28 July 2020 – After having spent most of their lives performing in the German Manuel Weisheit circus, global animal welfare organisation FOUR PAWS has now brought two tigers to a species-appropriate home. On 25 July, the FOUR PAWS-owned Animal and Species Protection Centre TIERART in Southwest Germany welcomed tiger Sahib and tigress Jill to their new home. After their previous owner stopped working for circuses, he asked FOUR PAWS for help with rehoming the Siberian tigers. The experienced team at TIERART will now provide Sahib and Jill with the care they need to live a happy and healthy retirement from circus life. Whilst the tigers can now look ahead to a life away from the circus, for many animals this is not the case. FOUR PAWS continues to urge for an Europe-wide ban on the commercial tiger trade, which further enables the abuse of big cats for entertainment purposes like circus shows.

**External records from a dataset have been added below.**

Lemma replaceEach_none n :
  Forall (fun c => p c = false) n -> replaceEach p replacement n = n.
Proof.
  induction 1 as [|c n Hc _ IH]; [reflexivity|].
  unfold replaceEach in *. cbn [flat_map]. now rewrite Hc, IH.
Qed.

Lemma replaceEach_hit n c b :
  Forall (fun c => p c = false) n -> p c = true ->
  replaceEach p replacement (n ++ c :: b)
  = n ++ replacement ++ replaceEach p replacement b.
Proof.
  intros Hn Hc. unfold replaceEach. rewrite flat_map_app.
  fold (replaceEach p replacement n). rewrite (replaceEach_none Hn).
  cbn [flat_map]. now rewrite Hc.
Qed.

Lemma replace_loop_char fuel :
  forall pre suf,
    length suf < fuel ->
    replace_loop (pre ++ suf) (Char p) replacement fuel (length pre) (length pre)
    = replaceEach p replacement suf.
Proof.
  induction fuel as [|fuel IH]; intros pre suf Hf; [lia|].
  cbn [replace_loop].
  replace (length (pre ++ suf) <? length pre) with false
    by (symmetry; apply Nat.ltb_ge; rewrite length_app; lia).
  replace (length (pre ++ suf) - length pre) with (length suf)
    by (rewrite length_app; lia).
  destruct (first_match p suf) as [Hn|(n & c & b & -> & Hn & Hc)].
  - rewrite (@search_no_hit p (Char p) char_fails pre suf (length suf) Hn).
    unfold substringFrom. now rewrite skipn_length_app, replaceEach_none.
  - assert (Hm : matchAt (pre ++ n ++ c :: b) (Char p) (length pre + length n)
                 = Some (S (length pre + length n))).
    { rewrite matchAt_char, app_assoc, <- length_app.
      now rewrite nth_error_at_length, Hc. }
    rewrite (@search_hit p (Char p) char_fails pre n (c :: b) _ (length (n ++ c :: b)) Hn
               ltac:(rewrite length_app; lia) Hm).
    cbn [index endIndex].
    replace (S (length pre + length n) =? length pre + length n) with false
      by (symmetry; apply Nat.eqb_neq; lia).
    replace (length pre <=? length pre + length n) with true
      by (symmetry; apply Nat.leb_le; lia).
    rewrite substring_middle, (replaceEach_hit b Hn Hc).
    f_equal. f_equal.
    pose proof (IH (pre ++ n ++ [c]) b) as E.
    rewrite !length_app in E. cbn [length] in E.
    replace (length pre + (length n + 1)) with (S (length pre + length n)) in E by lia.
    rewrite <- E by (rewrite length_app in Hf; cbn [length] in Hf; lia).
    now rewrite <- !app_assoc.
Qed.

(** Replacing every match of a one-unit class is replacing every code
    unit of the class. *)
Lemma String_replace_all_char s :
  String_replace_all s (Char p) replacement = replaceEach p replacement s.
Proof.
  unfold String_replace_all.
  exact (@replace_loop_char (S (length s)) [] s ltac:(lia)).
Qed.

Lemma plus_fails input i :
  match nth_error input i with Some c => p c = false | None => True end ->
  matchAt input (Plus (Char p)) i = None.
Proof. apply matchAt_plus_fail. Qed.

14-year-old Sahib and 13-year-old Jill were temporarily kept at a horse ranch near Mannheim since early 2020, after the travelling circus was rendered immobile due to COVID-19 restrictions, but now a FOUR PAWS team has brought them to TIERART with the help of their former owner. He acquired the tigers in 2007 from German Tierpark Nadermann, where they were bred, and began circus training them at just one year old. Instead of selling the tigers after he stopped his circus work, the owner handed them into the care of FOUR PAWS. Due to the proximity between the horse ranch and TIERART, the tigers arrived at their new home after a short journey of one and a half hours.
“Both tigers entered the transport crates on their own, which is always preferable over anaesthesia. Sahib and Jill are doing well and getting used to their new surroundings. Once they have settled in, our vet will examine them thoroughly. The team at TIERART will provide them with the care they need for their retirement after many years of performing. Now they have a large enclosure with a swimming pool and structures to climb, play and hide, and can spend their days however they want.”
Barbara van Genne, responsible for Wild Animal Rescue and Advocacy at FOUR PAWS
Out of control tiger trade in Europe
Throughout Europe, it is legal to breed and commercially trade captive tigers both within Europe and for export around the world. Even keeping wild animals in circuses or as pets is still allowed in many countries, including Germany. The animals are often kept in poor conditions and made to endure cruel treatment. A recent FOUR PAWS report on tiger trade highlights that European authorities are unaware of the number of tigers kept in their own countries. For example, 78 authorities contacted in Germany via Freedom of Information requests were unable to provide the number of tigers kept in zoos, sanctuaries or private homes. “While we commend the previous owner of Sahib and Jill for wanting them to have a species-appropriate retirement after many years in the circus, most captive tigers share a different fate. Without effective record-keeping of captive tiger numbers in EU Member States and control on the trade within the EU, cases of illegal trade and subsequent cruelty will continue to flourish. By introducing a comprehensive Europe-wide commercial ban for captive tigers, traders can no longer exploit big cats for profit,” says Kieran Harkin, responsible for Wild Animals in Trade at FOUR PAWS.
Wild animals do not belong in the circus
Circuses constantly move from one location to the next. The cages have to be transported and therefore need to take up as little space as possible and be assembled and disassembled quickly. Most circus animals spend the majority of time in transport wagons and small temporary enclosures that restrict natural behaviours and often leave no room for climbing, running, or bathing – activities that are vital for the well-being of any animal, especially tigers. Moreover, human handling and forced performances of unnatural behaviours are daily routines in the circus environment and these stressors are detrimental for wild animal welfare. The use of wild animals like big cats in circuses also presents a potential danger to public safety and security. 23 out of 27 EU Member States (research conducted before Brexit) adopted restrictions on the use of either all, or exclusively wild animals in circuses. However, Germany, France, Italy and Lithuania do not have any restrictions on the use of wild animals in circuses. FOUR PAWS estimates there are still about thirty tigers kept in travelling circuses in Germany and continues its years-long campaign, urging the government to finally introduce a ban on all wild animals in circuses in the country.